In the second of a three-part article series written by For Our Future's Sake campaigners, Emily Andrew argues that Brexit is fundamentally sexist.
One of the misconceptions from the 2016 EU Referendum was that the only people who felt passionately about Europe were ‘centrists’. Over the coming weeks, campaigners for For our Future’s Sake will be putting forward the ‘Left Wing Case for a People’s Vote’.
Like lots of women in the aftermath of the historic ‘yes’ vote in Republic of Ireland, I’ve been thinking a lot in the last couple of weeks about sisterhood and solidarity.
It was hard not to be thrilled and inspired by the Repeal campaign. Conceived by women, led by women and ultimately won by women. It was innovative, inclusive, and real.
It put the 2016 Brexit referendum to shame. A dull mess, created by men, abjectly led by men and lost by men. And even the men who won (here’s looking at you Nigel Farage and company) got lost.
But the real losers of the Leave campaign were not Remainers liker Lord Rose, Brendan Barber or even David Cameron.
The real losers in the grand Brexit battle were all women in Britain.
An independent study on the impact of Brexit on women, published by the Fawcett Society and the Women’s Budget Group a couple of months ago, made clear how much women stand to lose if we leave the European Union.
Britain’s plummeting GDP – at a predicted rate of 1.5% to 9.5% – will almost certainly lead to a cut in government spending, which will adversely impact women the most. And we all know how austerity cuts to social services, from libraries to women’s centres, are already making the lives of women in Britain desperately difficult.
Then there’s the food price hike – a reality already hitting Brexit Britain – which will impact 90% of single parent households, and, by extension, affect single mothers the most.
What is worse, women’s labour rights could be rolled back under plans for a highly deregulated economy. Trade barriers are most likely to affect industries dominated by women – such as textiles and clothing – resulting in job losses.
And innumerable women’s groups, such as the Lancashire Women’s Centre (LWC), are funded by the EU. LWC alone are about to lose 15% of their funding in one fell swoop, with nothing to replace it.
Brexit was widely – and wrongly – seen as an uprising of the working classes.

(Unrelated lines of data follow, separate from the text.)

Lemma get_target_properties h c name :
  name ∈ readInheritableStaticArrayValues static_strings h c "targets" →
  (∀ name', name' ∈ readInheritableStaticArrayValues static_strings h c "targets" →
     "has" +:+ capitalize name' ≠ name) →
  JMap.get (name +:+ "Target") (target_properties h c) = Some (getter_only (GetTarget name)).
Proof.
  unfold target_properties. set (names := readInheritableStaticArrayValues _ _ _ _). intros Hin Hno.
  assert (∀ base, JMap.get (name +:+ "Target")
      (foldl (λ properties name, object_assign properties (propertiesForTargetDefinition name)) base names) =
    if decide (name ∈ names) then Some (getter_only (GetTarget name)) else JMap.get (name +:+ "Target") base) as ->;
    [|by rewrite decide_True].
  clear Hin. induction names as [|name' names IH]; intros base; [done|]. simpl foldl.
  rewrite IH by (intros; apply Hno; by right).
  destruct (decide (name ∈ names)) as [Hin|Hin]; [by rewrite decide_True by by right|].
  assert (name' +:+ "Targets" ≠ name +:+ "Target") as Hts.
  { intros Heq%(f_equal last_two). by rewrite !last_two_app in Heq by (simpl; lia). }
  assert ("has" +:+ capitalize name' +:+ "Target" ≠ name +:+ "Target") as Hhas.
  { rewrite <-Str.app_assoc. intros Heq%app_inj_r. by eapply Hno; [left|]. }
  rewrite get_object_assign by apply NoDup_target_definition.
  unfold propertiesForTargetDefinition. rewrite !Obj.obj_get_set. rewrite !decide_False by done. simpl.
  destruct (decide (name = name')) as [->|Hne].
  - by rewrite !decide_True by (done || left).
  - rewrite decide_False by (rewrite target_key_eq; congruence).
    by rewrite decide_False by (rewrite elem_of_cons; naive_solver).
Qed.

If it was an uprising of the working class, it must have been one of white working class men only. Because if you’re working class, you’re far more likely to be a woman and of black or other minority backgrounds. That is to say, those who Brexit will affect the most.
Much of the Left – historically a supporter of intersectional feminism and a defender of the oppressed – appears to see the People’s Vote as a lost cause. This is an error.
You don’t have to buy into all of the European Union’s institutions, bodies and rules to know that Brexit in many ways was a vote to turn back the clock. To a time where women didn’t get to make the rules, exist in institutions or rule over our bodies. Where we were expected to listen rather than speak.
There seems to be a desire to turn back the clock before 1984, when the UK government was taken to court by the European Commission to ensure it included equal pay for work of equal value in the Equal Pay Act.
There seems to be a hope to go back to a time before strong duties on employers to protect pregnant women and breastfeeding mothers from harm in the workplace. An aspiration to revert back to a past before EU law guaranteeing women a minimum period of maternity leave, and a right to return to the same job without loss of pay.
All of these are protections won for women, by the European Union. Do we really trust those leading Brexit to protect our hard won rights?
Martin Callanan, the recently appointed Brexit minister, criticised EU legislation, such as the Pregnant Workers Directive, and labelled these protections as “barriers to employment”.
My vagina isn’t a barrier to employment, sexism is. My rights aren’t there to be traded away in post-Brexit Britain
Equal pay, maternity leave and anti-discrimination legislation are rights I have grown up to expect as a woman in this country. These are the rights my mother enjoyed and which I hope to pass on if I ever have a daughter. These are the rights we are at risk of forfeiting by leaving the EU.
If any red tape is cut at all, it will almost certainly be the safety net that surrounds women.
That’s why I’m proud to be one of many women who are a part of For our Future’s Sake, a youth and student-led campaign calling for a People’s Vote on the final Brexit deal.
If young women of all backgrounds have the longest to live with the consequences of Brexit, and the most to lose, let us not turn back the clocks, or turn our backs on our women. Let us have a final say. Let us have a People’s Vote.
Emily Andrews is the education officer at the University of Gloucestershire students’ union. She is a supporter of For our Future’s Sake.